What you are asked to do
Copy out all lines bearing the word "Open" from the listing below.

Records for this exercise
(* ===== verification/Schema.v ===== *)
(** * The schema generator: cosmwasm/packages/schema/src

    casing.rs, export.rs and remove.rs: contracts write the JSON schemas of their messages to a
    directory, which is cleaned before.  Texts are lists of characters; the directory is a
    parameter where the operating system answers. *)

From stdpp Require Import base tactics list numbers gmap ssreflect.
From S2P Require Import Prelude.

Local Open Scope list_scope.
Local Open Scope Z_scope.

(** A [char] by its code point. *)
Abbreviation char := Z.
Definition chars (s : String.string) : list char := Z_of_byte <$> lit s.

(** ** casing.rs *)

Definition to_ascii_lowercase (ch : char) : char := if (65 <=? ch) && (ch <=? 90) then ch + 32 else ch.

Section Schema.
(** [char::is_uppercase] of Unicode. *)
Variable is_uppercase : char -> bool.
Hypothesis ascii_uppercase : forall ch, 0 <= ch < 128 -> is_uppercase ch = (65 <=? ch) && (ch <=? 90).

Fixpoint snake (first : bool) (name : list char) : list char :=
  match name with
  | [] => []
  | ch :: rest =>
      (if negb first && is_uppercase ch then [95] else []) ++ to_ascii_lowercase ch :: snake false rest
  end.
Definition to_snake_case (name : list char) : list char := snake true name.

(** ** export.rs *)

(** The title in the metadata, if there is metadata and it has one. *)
Record RootSchema (T : Type) : Type := mkSchema { metadata : option (option (list char)); body : T }.
Arguments mkSchema {T} metadata body.
Arguments metadata {T} r.
Arguments body {T} r.

Abbreviation Dir := (gmap (list Z) (list char)).

Section Export.
Context {T : Type}.
(** [serde_json::to_string_pretty]. *)
Variable to_string_pretty : RootSchema T -> option (list char).

Definition schema_file (title : list char) : list char := to_snake_case title ++ chars ".json".

(** Panics when the schema cannot be encoded or the file not written. *)
Definition write_schema (writable : bool) (schema : RootSchema T) (title : list char) (dir : Dir) : Dir * result unit unit :=
  match to_string_pretty schema with
  | None => (dir, Panic)
  | Some json => if writable then (<[schema_file title := json ++ [10]]> dir, Ok tt) else (dir, Panic)
  end.

Definition schema_title (schema : RootSchema T) : list char :=
  match metadata schema with
  | Some title => default (chars "untitled") title
  | None => chars "unknown"
  end.

Definition export_schema (writable : bool) (schema : RootSchema T) (dir : Dir) : Dir * result unit unit :=
  write_schema writable schema (schema_title schema) dir.

Definition export_schema_with_title (writable : bool) (schema : RootSchema T) (title : list char) (dir : Dir)
  : (RootSchema T * Dir) * result unit unit :=
  let schema := mkSchema (match metadata schema with Some _ => Some (Some title) | None => None end) (body schema) in
  let (dir, r) := write_schema writable schema title dir in ((schema, dir), r).
End Export.

(** ** remove.rs *)

(** What [symlink_metadata] says of a path. *)
Inductive PathKind : Type := RegularFile | DirOrLink | Unknown (e : String.string).

Record Path : Type := mkPath { file_name : option (list char); kind : PathKind }.

Definition is_regular_file (p : Path) : result String.string bool :=
  match kind p with RegularFile => Ok true | DirOrLink => Ok false | Unknown e => Err e end.

Definition is_hidden (p : Path) : bool :=
  match file_name p with Some (46 :: _) => true | _ => false end.

Definition ends_with (suffix name : list char) : bool := bool_decide (suffix `suffix_of` name).
Definition is_json (p : Path) : bool :=
  match file_name p with Some name => ends_with (chars ".json") name | None => false end.

Definition is_schema (p : Path) : bool :=
  match is_regular_file p with Ok true => true | _ => false end && negb (is_hidden p) && is_json p.

(** The loop: the paths removed, and the first error of [remove_file]. *)
Fixpoint remove_files (remove_file : Path -> option String.string) (paths : list Path) : list Path * result String.string unit :=
  match paths with
  | [] => ([], Ok tt)
  | p :: ps =>
      match remove_file p with
      | Some e => ([], Err e)
      | None => let (removed, r) := remove_files remove_file ps in (p :: removed, r)
      end
  end.

(** [entries] is the outcome of [read_dir]; an entry that cannot be read is skipped. *)
Definition remove_schemas (entries : result String.string (list (option Path)))
    (remove_file : Path -> option String.string) : list Path * result String.string unit :=
  match entries with
  | Ok entries => remove_files remove_file (List.filter is_schema (omap id entries))
  | Err e => ([], Err e)
  | Panic => ([], Panic)
  end.

(** ** Properties *)

Lemma lowercase_is_not_uppercase ch : 0 <= ch < 128 -> is_uppercase (to_ascii_lowercase ch) = false.
Proof.
  intros H. unfold to_ascii_lowercase. destruct (Z.leb_spec 65 ch), (Z.leb_spec ch 90); cbn;
    rw ascii_uppercase; lia.
Qed.

Lemma lowercase_idempotent ch : to_ascii_lowercase (to_ascii_lowercase ch) = to_ascii_lowercase ch.
Proof.
  unfold to_ascii_lowercase. destruct (Z.leb_spec 65 ch), (Z.leb_spec ch 90); cbn; repeat case_match; lia.
Qed.

(** Snake case stays as it is, for titles in ASCII. *)
Theorem snake_case_is_stable name :
  Forall (fun ch => 0 <= ch < 128) name -> to_snake_case (to_snake_case name) = to_snake_case name.
Proof.
  unfold to_snake_case. intros H. generalize true as first. induction H as [|ch rest Hc Hr IH]; intros first; [done|].
  cbn [snake]. destruct first; cbn [negb andb].
  - cbn [app snake negb andb]. by rw lowercase_idempotent IH.
  - destruct (is_uppercase ch) eqn:Hu; cbn [app snake negb andb].
    + by rw ascii_uppercase // lowercase_is_not_uppercase // lowercase_idempotent IH.
    + by rw lowercase_is_not_uppercase // lowercase_idempotent IH.
Qed.

(** When nothing fails, exactly the visible regular files with the suffix .json are removed. *)
Theorem schemas_are_removed entries remove_file p :
  (forall p, remove_file p = None) ->
  let (removed, r) := remove_schemas (Ok entries) remove_file in
  r = Ok tt /\ (In p removed <-> In (Some p) entries /\ kind p = RegularFile /\ is_hidden p = false /\ is_json p = true).
Proof.
  intros Hf. cbn. enough (forall l, remove_files remove_file l = (l, Ok tt)) as E.
  - rw E. split; [done|]. rw List.filter_In. unfold is_schema, is_regular_file.
    assert (In p (omap id entries) <-> In (Some p) entries) as ->.
    { rw -!list_elem_of_In list_elem_of_omap. split; [by intros (o & Ho & [= ->])|by exists (Some p)]. }
    destruct (kind p), (is_hidden p), (is_json p); cbn; naive_solver.
  - induction l as [|q l IH]; [done|]. cbn. by rw Hf IH.
Qed.

(** A schema that was written is among the files a later clean-up takes away, unless its title is
    empty or starts with a dot: such a file is hidden and stays. *)
Theorem written_schema_is_removed title :
  is_schema (mkPath (Some (schema_file title)) RegularFile) =
  match title with [] => false | ch :: _ => negb (ch =? 46) end.
Proof.
  assert (forall l, ends_with (chars ".json") (l ++ chars ".json") = true) as Hj.
  { intros l. apply bool_decide_true. by exists l. }
  unfold is_schema, is_regular_file, is_json, schema_file. cbn [kind file_name]. rw Hj andb_true_r.
  destruct title as [|ch rest]; [done|]. unfold is_hidden, to_snake_case. cbn [snake file_name negb andb app].
  unfold to_ascii_lowercase. destruct (Z.eqb_spec ch 46) as [->|Hc]; [done|].
  destruct (Z.leb_spec 65 ch), (Z.leb_spec ch 90); cbn [andb]; [|..]; repeat case_match; try done; simplify_eq; lia.
Qed.

End Schema.
(* ===== verification/UnitTests.v ===== *)
(** * The unit tests of the repository, on the definitions

    What the tests in the source files assert of the code, evaluated on its translation:
    packages/std/src/math.rs, packages/storage/src/length_prefixed.rs, namespace_helpers.rs and
    transactions.rs, packages/wasmi-runtime/src/crypto/multisig.rs and exports.rs.  Each
    example has the name of the test it repeats, with the same inputs. *)

From Stdlib Require Import Strings.String.
From stdpp Require Import base tactics list numbers strings gmap.
From S2P Require Import Prelude Math Storage Transactions Prefixed Crypto Signatures Ecalls.

Local Open Scope string_scope.
Local Open Scope list_scope.

(** [unwrap_err] of a [StdError::GenericErr]. *)
Definition generic_message {A} (r : StdResult A) : option string :=
  match r with Err (GenericErr msg) => Some msg | _ => None end.

(** ** math.rs *)

Module MathTests.

Abbreviation frac := DECIMAL_FRACTIONAL.
Abbreviation Ok' := (@Ok StdError _).
Abbreviation percent := (Dec.percent (E := StdError)).
Abbreviation permille := (Dec.permille (E := StdError)).
Abbreviation from_ratio := (Dec.from_ratio (E := StdError)).
Abbreviation ratio := (Uint.multiply_ratio (E := StdError)).

Example decimal_percent : percent 50 = Ok (mkDecimal (frac / 2)).
Proof. reflexivity. Qed.

Example decimal_permille : permille 125 = Ok (mkDecimal (frac / 8)).
Proof. reflexivity. Qed.

Example decimal_from_ratio_works :
  Forall (fun p : Z * Z * Z => from_ratio p.1.1 p.1.2 = Ok (mkDecimal p.2))
    [(1, 1, frac); (53, 53, frac); (125, 125, frac);
     (3, 2, 3 * frac / 2); (150, 100, 3 * frac / 2); (333, 222, 3 * frac / 2);
     (1, 8, frac / 8); (125, 1000, frac / 8);
     (1, 3, 333333333333333333); (2, 3, 666666666666666666)]%Z.
Proof. by repeat constructor. Qed.

Example decimal_from_ratio_panics_for_zero_denominator : from_ratio 1 0 = Panic.
Proof. reflexivity. Qed.

Example decimal_from_str_works :
  Forall (fun p : string * StdResult Decimal => Dec.from_str p.1 = p.2)
    [("0", percent 0); ("1", percent 100); ("5", percent 500); ("42", percent 4200);
     ("000", percent 0); ("001", percent 100); ("005", percent 500); ("0042", percent 4200);
     ("1.0", percent 100); ("1.5", percent 150); ("0.5", percent 50); ("0.123", permille 123);
     ("40.00", percent 4000); ("04.00", percent 400); ("00.40", percent 40); ("00.04", percent 4);
     ("7.123456789012345678", Ok (mkDecimal 7123456789012345678));
     ("7.999999999999999999", Ok (mkDecimal 7999999999999999999));
     ("340282366920938463463.374607431768211455", Ok Dec.MAX)].
Proof. repeat constructor; by vm_compute. Qed.

(** The five tests of what is refused. *)
Example decimal_from_str_errors :
  Forall (fun p : string * string => generic_message (Dec.from_str p.1) = Some p.2)
    [(EmptyString, "Error parsing whole"); (" ", "Error parsing whole"); ("-1", "Error parsing whole");
     ("1.", "Error parsing fractional"); ("1. ", "Error parsing fractional");
     ("1.e", "Error parsing fractional"); ("1.2e3", "Error parsing fractional");
     ("7.1234567890123456789", "Cannot parse more than 18 fractional digits");
     ("7.1230000000000000000", "Cannot parse more than 18 fractional digits");
     ("1.2.3", "Unexpected number of dots"); ("1.2.3.4", "Unexpected number of dots");
     ("340282366920938463464", "Value too big"); ("340282366920938463464.0", "Value too big");
     ("340282366920938463463.374607431768211456", "Value too big")].
Proof. repeat constructor; by vm_compute. Qed.

Example decimal_add : (d ← percent 50; Dec.add Dec.one d) = Ok' (mkDecimal (frac * 3 / 2)).
Proof. reflexivity. Qed.

Example decimal_to_string :
  Forall (fun p : StdResult Decimal * string => Dec.to_string <$> p.1 = Ok p.2)
    [(Ok Dec.zero, "0"); (Ok Dec.one, "1"); (percent 500, "5");
     (percent 125, "1.25"); (percent 42638, "426.38"); (percent 1, "0.01"); (permille 987, "0.987");
     (Ok (mkDecimal 1), "0.000000000000000001"); (Ok (mkDecimal 10), "0.00000000000000001");
     (Ok (mkDecimal 1000000000), "0.000000001"); (Ok (mkDecimal 100000000000000000), "0.1")].
Proof. repeat constructor; by vm_compute. Qed.

Example to_and_from_uint128 :
  Uint.to_string (mkUint128 12345) = "12345" /\ Uint.try_from "34567" = Ok (mkUint128 34567) /\
  is_ok (Uint.try_from "1.23") = false.
Proof. by vm_compute. Qed.

Example uint128_math :
  Uint.add (mkUint128 12345) (mkUint128 23456) = Ok' (mkUint128 35801) /\
  Uint.sub (mkUint128 23456) (mkUint128 12345) = Ok (mkUint128 11111) /\
  Uint.sub (mkUint128 12345) (mkUint128 23456) = Err (Underflow "12345" "23456") /\
  Uint.add (E := StdError) (mkUint128 340282366920938463463374607431768211446) (mkUint128 12) = Panic.
Proof. by vm_compute. Qed.

Example u128_multiply_ratio_works :
  Forall (fun p : Z * Z * Z => ratio (mkUint128 500) p.1.1 p.1.2 = Ok (mkUint128 p.2))
    [(1, 1, 500); (3, 3, 500); (654321, 654321, 500); (3, 2, 750); (333333, 222222, 750);
     (2, 3, 333); (222222, 333333, 333); (5, 6, 416); (100, 120, 416)]%Z /\
  ratio (mkUint128 500) 1 0 = Panic.
Proof. split; [|done]. by repeat constructor. Qed.

Example uint128_decimal_multiply :
  Forall (fun p : Z * Z * Z => mul_dec (mkUint128 p.1.1) (mkDecimal p.1.2) = Ok' (mkUint128 p.2))
    [(300, frac * 3 / 2, 450); (300, 0, 0); (0, frac * 3 / 2, 0)]%Z.
Proof. by repeat constructor. Qed.

End MathTests.

(** ** length_prefixed.rs, namespace_helpers.rs *)

Module PrefixTests.
Import Byte.

Example to_length_prefixed_works :
  map to_length_prefixed [[]; lit "a"; lit "ab"; lit "abc"] =
  [Ok [x00; x00]; Ok (x00 :: x01 :: lit "a"); Ok (x00 :: x02 :: lit "ab"); Ok (x00 :: x03 :: lit "abc")].
Proof. reflexivity. Qed.

Example to_length_prefixed_nested_works :
  map to_length_prefixed_nested [[]; [[]]; [[]; []]; [lit "a"]; [lit "a"; lit "ab"; lit "abc"]] =
  [Ok []; Ok [x00; x00]; Ok [x00; x00; x00; x00]; Ok (x00 :: x01 :: lit "a");
   Ok (x00 :: x01 :: lit "a" ++ x00 :: x02 :: lit "ab" ++ x00 :: x03 :: lit "abc")].
Proof. reflexivity. Qed.

Example encode_length_works :
  Forall (fun p : nat * bytes => encode_length (replicate p.1 x01) = Ok p.2)
    [(0, [x00; x00]); (1, [x00; x01]); (3, [x00; x03]); (255, [x00; xff]); (256, [x01; x00]);
     (Z.to_nat 12345, [x30; x39]); (Z.to_nat 65535, [xff; xff])].
Proof. repeat constructor; by vm_compute. Qed.

Example encode_length_panics_for_large_values : encode_length (replicate (Z.to_nat 65536) x01) = Panic.
Proof. by vm_compute. Qed.

Example test_namespace_upper_bound :
  map namespace_upper_bound [lit "bob"; lit "fo" ++ [xfe]; lit "fo" ++ [xff]; lit "fo" ++ [xff; xff; xff]; xff :: lit "abc"] =
  [lit "boc"; lit "fo" ++ [xff]; lit "fp" ++ [x00]; lit "fp" ++ [x00; x00; x00]; xff :: lit "abd"].
Proof. reflexivity. Qed.

(** The namespaces of the tests, with two values inside the range and one outside. *)
Definition filled (ns other : bytes) : StdResult (bytes * MemoryStorage) :=
  prefix ← to_length_prefixed ns;
  other_prefix ← to_length_prefixed other;
  let s := set_with_prefix Memory.new prefix (lit "bar") (lit "none") in
  let s := set_with_prefix s prefix (lit "snowy") (lit "day") in
  Ok (prefix, set_with_prefix s other_prefix (lit "moon") (lit "buggy")).

Definition ranged (ns other : bytes) (start end_ : option bytes) (o : Order) : StdResult (list KV) :=
  p ← filled ns other; range_with_prefix p.2 p.1 start end_ o.

Abbreviation bar := (lit "bar", lit "none").
Abbreviation snowy := (lit "snowy", lit "day").

Example prefix_get_set :
  (p ← filled (lit "foo") (lit "fo"); q ← to_length_prefixed (lit "fo");
   Ok (get_with_prefix p.2 p.1 (lit "bar"), get_with_prefix p.2 q (lit "obar"))) =
  @Ok StdError _ (Some (lit "none"), None).
Proof. by vm_compute. Qed.

Example test_range : ranged (lit "foo") (lit "food") None None Descending = Ok [snowy; bar].
Proof. by vm_compute. Qed.

Abbreviation f255 := (lit "f" ++ [xff; xff]).
Abbreviation f68 := (lit "f" ++ [xff; x44]).

Example test_range_with_prefix_wrapover : ranged f255 f68 None None Descending = Ok [snowy; bar].
Proof. by vm_compute. Qed.

Example test_range_with_start_end_set :
  ranged f255 f68 (Some (lit "b")) (Some (lit "c")) Ascending = Ok [bar] /\
  ranged f255 f68 (Some (lit "bas")) (Some (lit "sno")) Ascending = Ok [] /\
  ranged f255 f68 (Some (lit "ant")) None Ascending = Ok [bar; snowy].
Proof. by vm_compute. Qed.

End PrefixTests.

(** ** storage.rs, transactions.rs *)

Module StorageTests.

Abbreviation ant := (lit "ant", lit "hill").
Abbreviation foo := (lit "foo", lit "bar").
Abbreviation ze := (lit "ze", lit "bra").

(** The suite that both files have: the ranges of a store with one key, [foo], after three more
    were written and one of them removed. *)
Definition suite_ranges : list (option bytes * option bytes * Order * list KV) :=
  [(None, None, Ascending, [ant; foo; ze]);
   (None, None, Descending, [ze; foo; ant]);
   (Some (lit "f"), Some (lit "n"), Ascending, [foo]);
   (Some (lit "air"), Some (lit "loop"), Descending, [foo; ant]);
   (Some (lit "foo"), Some (lit "foo"), Ascending, []);
   (Some (lit "foo"), Some (lit "foo"), Descending, []);
   (Some (lit "z"), Some (lit "a"), Ascending, []);
   (Some (lit "z"), Some (lit "a"), Descending, []);
   (Some (lit "f"), None, Ascending, [foo; ze]);
   (Some (lit "f"), None, Descending, [ze; foo]);
   (None, Some (lit "f"), Ascending, [ant]);
   (None, Some (lit "no"), Descending, [foo; ant])].

Definition suite_store {S} `{Storage S} (store : S) : S :=
  remove (set (set (set store (lit "ant") (lit "hill")) (lit "ze") (lit "bra")) (lit "bye") (lit "bye")) (lit "bye").

Definition iterator_test_suite {S} `{Storage S} (store : S) : Prop :=
  get store (lit "foo") = Some (lit "bar") /\ length <$> range store None None Ascending = Ok 1 /\
  Forall (fun q => range (suite_store store) q.1.1.1 q.1.1.2 q.1.2 = Ok q.2) suite_ranges.

Ltac run_suite := split_and!; [by vm_compute..|repeat constructor; by vm_compute].

Definition base : MemoryStorage := set Memory.new (lit "foo") (lit "bar").

Example memory_iterator : iterator_test_suite base.
Proof. run_suite. Qed.

Example storage_transaction_iterator_empty_base :
  iterator_test_suite (Tx.set (Tx.new Memory.new) (lit "foo") (lit "bar")).
Proof. run_suite. Qed.

Example storage_transaction_iterator_with_base_data : iterator_test_suite (Tx.new base).
Proof. run_suite. Qed.

Example storage_transaction_iterator_removed_items_from_base :
  iterator_test_suite (Tx.remove (Tx.new (set base (lit "food") (lit "bank"))) (lit "food")).
Proof. run_suite. Qed.

(** What no test of the source does: the suite on a transaction over a namespace. *)
Example storage_transaction_over_namespace :
  exists ps, Prefixed.new (lit "ns") Memory.new = Ok ps /\
    iterator_test_suite (Tx.new (Prefixed.set ps (lit "foo") (lit "bar"))).
Proof. eexists. split; [reflexivity|]. run_suite. Qed.

(** [delete_local] and [delete_from_base]. *)
Definition deleted (tx : StorageTransaction MemoryStorage) (start : MemoryStorage) : Prop :=
  let check := Tx.remove (Tx.set tx (lit "food") (lit "bank")) (lit "foo") in
  let after := commit (Tx.prepare check) start in
  (Tx.get check (lit "foo"), Tx.get check (lit "food")) = (None, Some (lit "bank")) /\
  (get after (lit "foo"), get after (lit "food")) = (None, Some (lit "bank")).

Example delete_local : deleted (Tx.set (Tx.new Memory.new) (lit "foo") (lit "bar")) Memory.new.
Proof. by vm_compute. Qed.

Example delete_from_base : deleted (Tx.new base) base.
Proof. by vm_compute. Qed.

Example storage_remains_readable :
  let stxn1 := Tx.set (Tx.new base) (lit "subtx") (lit "works") in
  Tx.get stxn1 (lit "foo") = Some (lit "bar") /\ Tx.get stxn1 (lit "subtx") = Some (lit "works") /\
  get (storage stxn1) (lit "subtx") = None /\
  get (commit (Tx.prepare stxn1) base) (lit "subtx") = Some (lit "works").
Proof. by vm_compute. Qed.

End StorageTests.

(** ** multisig.rs *)

Module MultisigTests.
#[local] Existing Instance demo_prost.

Definition byte_list (l : list Z) : bytes := map byte_of_Z l.
Definition decoded (l : list Z) : option (option (list bytes)) :=
  (fun r => match r with Ok sigs => Some sigs | _ => None end) <$> decode_multisig_signature (byte_list l).
Definition header : list Z := [0; 0; 0; 0; 0; 0; 0; 18]%Z.

Example test_decode_sig_sanity :
  decoded (header ++ [10; 1; 2; 3; 4; 5; 6; 7; 8; 9; 10; 18; 4; 1; 2; 3; 4])%Z =
  Some (Some [byte_list [1; 2; 3; 4; 5; 6; 7; 8; 9; 10]; byte_list [1; 2; 3; 4]])%Z.
Proof. by vm_compute. Qed.

Example test_decode_long_leb128 :
  decoded (header ++ [200; 1]%Z ++ replicate 200 0%Z) = Some (Some [byte_list (replicate 200 0%Z)]).
Proof. by vm_compute. Qed.

Example test_decode_wrong_long_leb128 :
  decoded (header ++ [205; 1; 1; 2; 3; 4; 5; 6; 7; 8; 9; 10; 11; 12; 13; 14; 15])%Z = Some None.
Proof. by vm_compute. Qed.

Example test_decode_malformed_sig_only_prefix : decoded header = Some None.
Proof. by vm_compute. Qed.

Example test_decode_sig_length_zero : decoded (header ++ [0]%Z) = Some (Some [[]]).
Proof. by vm_compute. Qed.

Example test_decode_malformed_sig_wrong_length : decoded (header ++ [10; 0; 0]%Z) = Some None.
Proof. by vm_compute. Qed.

End MultisigTests.

(** ** exports.rs: buffers *)

Module BufferTests.
Import Buffers.

Definition message (k : nat) : bytes := lit "message-" ++ be_bytes 1 (48 + Z.of_nat k).
Definition box_at (k : nat) : Z := (4096 + 64 * Z.of_nat k)%Z.

(** Ten messages, allocated in order. *)
Definition allocated_ten : Table :=
  foldl (fun t k => (allocate_body (Allocated (box_at k)) (message k) t).1) initial (seq 0 10).

(** Recovering some of them: what each call returns, and the length of the stack before it. *)
Fixpoint recover_all (ks : list nat) (t : Table) : list (nat * Recovered) * Table :=
  match ks with
  | [] => ([], t)
  | k :: ks' =>
      let (t', r) := recover_buffer (box_at k) t in
      let (rs, t'') := recover_all ks' t' in ((length (stack t), r) :: rs, t'')
  end.

Definition expected (ks : list nat) : list (nat * Recovered) :=
  zip (reverse (seq 1 10)) (map (fun k => Recovery (Ok (Some (message k)))) ks).

Example test_recover_enclave_buffer_valid :
  let (t, p) := allocate_body (Allocated 4096) (lit "some example text") initial in
  length (stack t) = 1 /\ recover_buffer p t = (initial, Recovery (Ok (Some (lit "some example text")))).
Proof. by vm_compute. Qed.

Example test_recover_enclave_buffer_invalid : recover_buffer 305419896 initial = (initial, Recovery (Err NoSuchBuffer)).
Proof. reflexivity. Qed.

Example test_recover_enclave_buffer_invalid_null : recover_buffer 0 initial = (initial, Recovery (Ok None)).
Proof. reflexivity. Qed.

Example test_recover_enclave_buffer_in_recursion_valid :
  recover_all (reverse (seq 0 10)) allocated_ten = (expected (reverse (seq 0 10)), initial).
Proof. by vm_compute. Qed.

Example test_recover_enclave_buffer_in_recursion_invalid :
  recover_buffer 12345 allocated_ten = (allocated_ten, Recovery (Err NoSuchBuffer)).
Proof. by vm_compute. Qed.

Example test_recover_enclave_buffer_multiple_out_of_order_valid :
  recover_all (seq 0 10) allocated_ten = (expected (seq 0 10), initial).
Proof. by vm_compute. Qed.

End BufferTests.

Answer box
Local Open Scope list_scope.
Local Open Scope Z_scope.
Local Open Scope string_scope.
Local Open Scope list_scope.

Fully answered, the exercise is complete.